Regarding the March 4 opinion piece "Palestinians who are working toward peace": I agree wholeheartedly with David Nassar's statement that "the international protesters are the key."
Israel's excessive use of force, indiscriminate shelling, and round-the-clock curfews serve only to frustrate and prevent peaceful resistance. Palestinians risk being shot on sight if they are spotted on the street during curfew. It is naive for anyone to think that Palestinians, without the support of international protesters, can safely hold peaceful sit-ins under such conditions.
International aid workers and peace demonstrators are vitally important since their presence helps to reduce the likelihood of Palestinian casualties. Even the presence of internationals, however, is no guarantee of safety for either the Palestinians or the internationals themselves.
Clearly, the internationals who stand shoulder-to-shoulder with the Palestinians are helping to make a difference. But far more internationals are needed to support peaceful Palestinian resistance.
Saddle River, N.J.
In an otherwise fine article, David Nassar has unfortunately shown that he has unconsciously absorbed the bias so blatant in most public media.
In his first paragraph he states that one or several Palestinians are likely to be killed by an Israeli soldier and then further on that innocent Israelis may be killed by a Palestinian suicide bomber.
Are there no innocent Palestinians? Why are Israeli victims of Palestinian resistance actions innocent even when they are illegal settlers living on Palestinian land?
Donna M. Joss
It is interesting that one often hears of international peace activists standing beside Palestinians supposedly to protect them from the Israelis. I wonder why they never go stand in Israeli pizzerias, cinemas, buses, or wedding halls to protect Israelis from Palestinian suicide bombers. Is it because Israel actually cares about not harming innocent bystanders but Palestinian suicide bombers try to kill those innocent bystanders?
Los Angeles, Calif.
Regarding your March 3 editorial "Get Real with Reality TV": I have a beef with reality shows, but it's not what you think. Like the character Veruca Salt in "Willy Wonka & the Chocolate Factory," Americans "want it now."
"American Idol" hopefuls want to make it big even though they're only 16 to 24 years old. Contestants on "Survivor" and "Fear Factor" are willing to try almost anything - except gainful employment - to get rich.
Participants on "The Bachelor" and "The Bachelorette" aren't willing to put in the necessary time to find a soul mate. Despite the artificial setup on these shows, contestants believe it's possible to find the love of their lives after a handful of dates.
The women who dated "Joe Millionaire" were looking to kill two birds with one stone. Believing Evan to be rich, they wanted not only to find a boyfriend or husband, but easy wealth as well.

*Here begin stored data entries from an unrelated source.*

(* ===== verification/Credentials.v ===== *)
(** * Agent credentials

    What an agent proves itself with: its own key (core/agent_key.py,
    core/bcrypt_secret.py), its recovery secret (core/recovery_secret.py) and
    the registration key every install shares
    (services/core/registration_key_core_service.py,
    crud/registration_key_crud.py), and the checks of core/security.py that
    accept or refuse them.  A refusal is the HTTPException it answers with: its
    status and the value of the refusal header ("" for none).  bcrypt, the
    random source and the budgets of core/rate_limit.py are given. *)

From S2P Require Import Prelude Py Text Store.

(** shared/agent_protocol.py *)
Definition AGENT_KEY_REFUSED : string := "agent-key".
Definition RECOVERY_SECRET_REFUSED : string := "recovery-secret".
Definition REGISTRATION_KEY_REFUSED : string := "registration-key".

(** bcrypt: [hashpw salt k], and [checkpw], which raises ValueError on a stored
    text that is no bcrypt hash. *)
Class Bcrypt := {
  hashpw : string -> string -> string;
  checkpw : string -> string -> res bool;
}.

(** A hash is a nonempty text that checks against the secret it was made from. *)
Class BcryptLaws `{Bcrypt} : Prop := {
  checkpw_hashpw salt k : (String.length k <= 72)%nat -> checkpw k (hashpw salt k) = Ok true;
  hashpw_nonempty salt k : hashpw salt k <> "";
}.

(** [bool(x)] of an optional text *)
Definition present (x : option string) : bool :=
  match x with Some (String _ _) => true | _ => false end.

Definition AGENT_KEY_PREFIX : string := "luxswirl_ak_".
Definition RECOVERY_SECRET_PREFIX : string := "luxswirl_rs_".
Definition REGISTRATION_KEY_PREFIX : string := "luxswirl_rk_".

(** [secrets.token_hex(nbytes)], [random] the number it draws. *)
Definition token_hex (nbytes : nat) (random : N) : string := hex_digits (2 * nbytes) random "".

Definition new_agent_key (random : N) : string := AGENT_KEY_PREFIX +:+ token_hex 16 random.
Definition generate_key (random : N) : string := REGISTRATION_KEY_PREFIX +:+ token_hex 16 random.

(** The token of an Authorization header: two words, the first "bearer". *)
Definition bearer_token (authorization : string) : option string :=
  match words authorization with
  | [scheme; token] => if String.eqb (lower scheme) "bearer" then Some token else None
  | _ => None
  end.

Definition bearer_holds_agent_key (authorization : option string) : bool :=
  match bearer_token (default "" authorization) with
  | Some token => startswith AGENT_KEY_PREFIX token
  | None => false
  end.

Definition MAX_SECRET_BYTES : nat := 72.

(** ** Lemmas on tokens *)

Lemma words_acc_word cur s : all_chars not_space s -> s <> "" -> words_acc cur s = [cur +:+ s].
Proof.
  revert cur. induction s as [|c s IH]; intros cur Hall Hne; [done|]. destruct Hall as [Hc Hs].
  cbn [words_acc]. rewrite Hc.
  destruct s as [|d s].
  - cbn. destruct cur; done.
  - rewrite IH by done. f_equal. clear. induction cur as [|e cur IHc]; [done|]. exact (f_equal (String e) IHc).
Qed.

(** A header that carries a token without white space. *)
Lemma bearer_token_of token : all_chars not_space token -> token <> "" ->
  bearer_token ("Bearer " +:+ token) = Some token.
Proof.
  intros Ht Hne. unfold bearer_token, words. cbn [String.append words_acc is_space].
  change (words_acc "" ("Bearer " +:+ token)) with ("Bearer" :: words_acc "" token).
  by rewrite words_acc_word.
Qed.

Lemma hex_digit_not_space c : is_hex_digit c -> not_space c.
Proof.
  intros (n & Hn & ->).
  assert (H : forallb (fun k => negb (is_space (hex_digit k))) (map N.of_nat (seq 0 16)) = true) by reflexivity.
  rewrite forallb_forall in H. apply negb_true_iff, H.
  rewrite <- (N2Nat.id n). apply in_map, in_seq. lia.
Qed.

Lemma all_chars_app (P : ascii -> Prop) s t : all_chars P s -> all_chars P t -> all_chars P (s +:+ t).
Proof. induction s as [|c s IH]; cbn; [done|]. intros [? ?] ?. by split; [|apply IH]. Qed.

Lemma token_hex_chars n random : all_chars not_space (token_hex n random).
Proof. eapply all_chars_impl; [apply hex_digit_not_space|]. by apply hex_digits_chars. Qed.

Lemma hex_digits_length k n acc : String.length (hex_digits k n acc) = (k + String.length acc)%nat.
Proof. revert n acc. induction k as [|k IH]; intros n acc; [done|]. cbn [hex_digits]. rewrite IH. cbn. lia. Qed.

Lemma string_app_length s t : String.length (s +:+ t) = (String.length s + String.length t)%nat.
Proof. induction s as [|c s IH]; [done|]. exact (f_equal S IH). Qed.

Lemma new_agent_key_chars random : all_chars not_space (new_agent_key random).
Proof. apply all_chars_app; [by repeat split|apply token_hex_chars]. Qed.

Lemma new_agent_key_length random : String.length (new_agent_key random) = 44%nat.
Proof.
  unfold new_agent_key, token_hex. change (2 * 16)%nat with 32%nat. rewrite string_app_length, hex_digits_length. done.
Qed.

Section Credentials.
Context `{PyRuntime} `{Bcrypt}.

Definition bcrypt_matches (secret secret_hash : string) : res bool :=
  if (MAX_SECRET_BYTES <? String.length secret)%nat then Ok false
  else checkpw secret secret_hash.

(** [is_valid]: an exception of the check is a mismatch. *)
Definition matches_or_not (secret secret_hash : string) : bool :=
  match bcrypt_matches secret secret_hash with Ok b => b | Raise _ => false end.

(** ** The recovery secret *)

Definition NO_SECRET_DIGEST : string :=
  "0000000000000000000000000000000000000000000000000000000000000000".

Definition recovery_secret_digest (secret : string) : string := sha256_hex secret.

Definition recovery_secret_matches (stored presented : option string) : bool :=
  let stored_or := match stored with Some (String _ _ as s) => s | _ => NO_SECRET_DIGEST end in
  let matches := String.eqb (recovery_secret_digest (default "" presented)) stored_or in
  matches && present stored && present presented.

(** ** Registration keys *)

Record registration_key := RegistrationKey {
  rk_id : uuid;
  rk_name : string;
  rk_key_hash : string;
  rk_description : option string;
  rk_created_by : option string;
  rk_last_used_at : option instant;
  rk_usage_count : Z;
  rk_revoked_at : option instant;
  rk_revoked_by : option string;
  rk_revoked_reason : option string;
}.

Definition record_usage (now : instant) (k : registration_key) : registration_key :=
  RegistrationKey (rk_id k) (rk_name k) (rk_key_hash k) (rk_description k) (rk_created_by k)
    (Some now) (rk_usage_count k + 1) (rk_revoked_at k) (rk_revoked_by k) (rk_revoked_reason k).

Definition set_revoked (now : instant) (by_ reason : option string) (k : registration_key) : registration_key :=
  RegistrationKey (rk_id k) (rk_name k) (rk_key_hash k) (rk_description k) (rk_created_by k)
    (rk_last_used_at k) (rk_usage_count k) (Some now) by_ reason.

Definition is_active (k : registration_key) : bool := bool_decide (rk_revoked_at k = None).

(** [list_active] *)
Definition list_active_keys (t : gmap uuid registration_key) : list registration_key :=
  filter (fun k => Is_true (is_active k)) (rows t).

Definition hash_key (salt key : string) : string := hashpw salt key.
Definition verify_key (key key_hash : string) : bool := matches_or_not key key_hash.

(** [create_key]: the row and the plaintext, shown once; the hash is unique. *)
Definition create_key (t : gmap uuid registration_key) (id : uuid) (salt name : string) (random : N)
    (description created_by : option string) : res (string * gmap uuid registration_key) :=
  let plaintext_key := generate_key random in
  let key_hash := hash_key salt plaintext_key in
  if existsb (fun k => String.eqb (rk_key_hash k) key_hash) (rows t) then Raise IntegrityError
  else match t !! id with
       | Some _ => Raise IntegrityError
       | None => Ok (plaintext_key,
           <[id := RegistrationKey id name key_hash description created_by None 0 None None None]> t)
       end.

(** [revoke] of the CRUD: only a key not revoked yet. *)
Definition revoke_row (t : gmap uuid registration_key) (now : instant) (id : uuid) (by_ reason : option string)
    : option (registration_key * gmap uuid registration_key) :=
  k ← t !! id;
  if is_active k then let k' := set_revoked now by_ reason k in Some (k', <[id := k']> t) else None.

Definition revoke_key (t : gmap uuid registration_key) (now : instant) (id : uuid) (by_ reason : option string)
    : res (gmap uuid registration_key) :=
  match t !! id with
  | None => Raise NotFoundException
  | Some _ =>
      match revoke_row t now id by_ reason with
      | Some (_, t') => Ok t'
      | None => Raise (ValidationException "Registration key is already revoked")
      end
  end.

Definition delete_key (t : gmap uuid registration_key) (now : instant) (id : uuid) (hard_delete : bool)
    : res (gmap uuid registration_key) :=
  match t !! id with
  | None => Raise NotFoundException
  | Some k =>
      if hard_delete then Ok (delete id t)
      else if negb (is_active k) then Ok t
      else Ok (match revoke_row t now id None (Some "Deleted by admin") with
               | Some (_, t') => t' | None => t end)
  end.

(** The first active key the text matches, its use counted. *)
Definition verify_key_and_update_usage (t : gmap uuid registration_key) (now : instant)
    (plaintext_key : string) : option registration_key * gmap uuid registration_key :=
  match head (filter (fun k => Is_true (verify_key plaintext_key (rk_key_hash k))) (list_active_keys t)) with
  | None => (None, t)
  | Some k =>
      match t !! rk_id k with
      | Some row => if is_active row then let k' := record_usage now row in (Some k', <[rk_id k := k']> t)
                    else (None, t)
      | None => (None, t)
      end
  end.

(** ** The checks of core/security.py *)

Section Checked.
Variable auth_enabled : bool.

Definition verify_registration_token (t : gmap uuid registration_key) (now : instant)
    (authorization : option string) : res (string * gmap uuid registration_key) :=
  if negb auth_enabled then Ok ("disabled", t)
  else
    match authorization with
    | None => Raise (HTTPException 401 REGISTRATION_KEY_REFUSED)
    | Some header =>
        match bearer_token header with
        | None => Raise (HTTPException 401 REGISTRATION_KEY_REFUSED)
        | Some token =>
            match verify_key_and_update_usage t now token with
            | (Some _, t') => Ok (token, t')
            | (None, _) => Raise (HTTPException 401 REGISTRATION_KEY_REFUSED)
            end
        end
    end.

Definition verify_agent_recovery_secret (a : agent) (recovery_secret : option string) : res unit :=
  if negb auth_enabled then Ok tt
  else if recovery_secret_matches (ag_recovery_secret_hash a) recovery_secret then Ok tt
  else Raise (HTTPException 401 RECOVERY_SECRET_REFUSED).

(** The token accepted, and whether the use of the key is stamped. *)
Definition verify_agent_token (a : agent) (authorization : option string) : res (string * bool) :=
  if negb auth_enabled then Ok ("disabled", false)
  else
    match authorization with
    | None => Raise (HTTPException 401 "")
    | Some header =>
        match bearer_token header with
        | None => Raise (HTTPException 401 "")
        | Some token =>
            match ag_api_key_hash a with
            | Some (String _ _ as hash) =>
                if negb (matches_or_not token hash) then Raise (HTTPException 401 "")
                else if bool_decide (ag_approval a = ACTIVE) then Ok (token, true)
                else Raise (HTTPException 403 "")
            | _ => Raise (HTTPException 401 "")
            end
        end
    end.

(** What a heartbeat's check came to: its answer, and whether the attempt it
    reserved, if it reserved one, was settled as refused. *)
Record heartbeat_check := HeartbeatCheck {
  hc_answer : res (bool * gmap uuid registration_key);
  hc_refused : option bool;
}.

(** [budget]: what [reserve_pending_heartbeat_attempt] answers, the seconds to
    wait or room for one check. *)
Definition authenticate_heartbeat (t : gmap uuid registration_key) (now : instant) (a : agent)
    (authorization recovery_secret : option string) (budget : option Z) : heartbeat_check :=
  let pending_credential :=
    if auth_enabled && bool_decide (recovery_secret = None) && bearer_holds_agent_key authorization
    then HeartbeatCheck (Raise (HTTPException 401 AGENT_KEY_REFUSED)) None
    else
      match budget with
      | Some wait => HeartbeatCheck (Raise (HTTPException 429 "")) None
      | None =>
          match recovery_secret with
          | Some _ =>
              match verify_agent_recovery_secret a recovery_secret with
              | Ok _ => HeartbeatCheck (Ok (false, t)) (Some false)
              | Raise e => HeartbeatCheck (Raise e) (Some true)
              end
          | None =>
              match verify_registration_token t now authorization with
              | Ok (_, t') => HeartbeatCheck (Ok (false, t')) (Some false)
              | Raise (HTTPException 401 _) =>
                  let never_keyed := negb (present (ag_api_key_hash a))
                    && bool_decide (ag_approval a ∈ [PENDING; REJECTED]) in
                  HeartbeatCheck (Raise (HTTPException 401
                    (if never_keyed then REGISTRATION_KEY_REFUSED else AGENT_KEY_REFUSED))) (Some true)
              | Raise e => HeartbeatCheck (Raise e) (Some false)
              end
          end
      end in
  if present (ag_api_key_hash a) then
    match verify_agent_token a authorization with
    | Ok _ => HeartbeatCheck (Ok (true, t)) None
    | Raise (HTTPException 401 _) => pending_credential
    | Raise e => HeartbeatCheck (Raise e) None
    end
  else pending_credential.

(** [require_heartbeat_sender] (api/deps.py): what the check proved, and the
    hashes it was checked against. *)
Record heartbeat_sender := HeartbeatSender {
  hs_using_agent_key : bool;
  hs_verified_key_hash : option string;
  hs_verified_secret_hash : option string;
}.

Definition require_heartbeat_sender (a : agent) (recovery_secret : option string) (using_agent_key : bool)
    : heartbeat_sender :=
  let used_secret := negb using_agent_key && bool_decide (recovery_secret <> None) in
  HeartbeatSender using_agent_key
    (if using_agent_key then ag_api_key_hash a else None)
    (if used_secret then ag_recovery_secret_hash a else None).
End Checked.
End Credentials.

(** A stand-in for bcrypt that keeps its laws. *)
Definition plain_bcrypt : Bcrypt := {|
  hashpw := fun _ k => String "$" k;
  checkpw := fun k h => Ok (String.eqb h (String "$" k));
|}.

Lemma plain_bcrypt_laws : @BcryptLaws plain_bcrypt.
Proof. split; [|done]. intros salt k _. cbn. by rewrite String.eqb_refl. Qed.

Our grandparents and great-grandparents actually put in the time to get what they wanted. It took them years to earn enough money to afford a house or car, and extras were carefully planned for and budgeted. They didn't expect to be famous or rich, and that was OK with them. They valued an honest day's work and had the joy of setting, striving for, and eventually reaching their goals. Now that's what I call reality.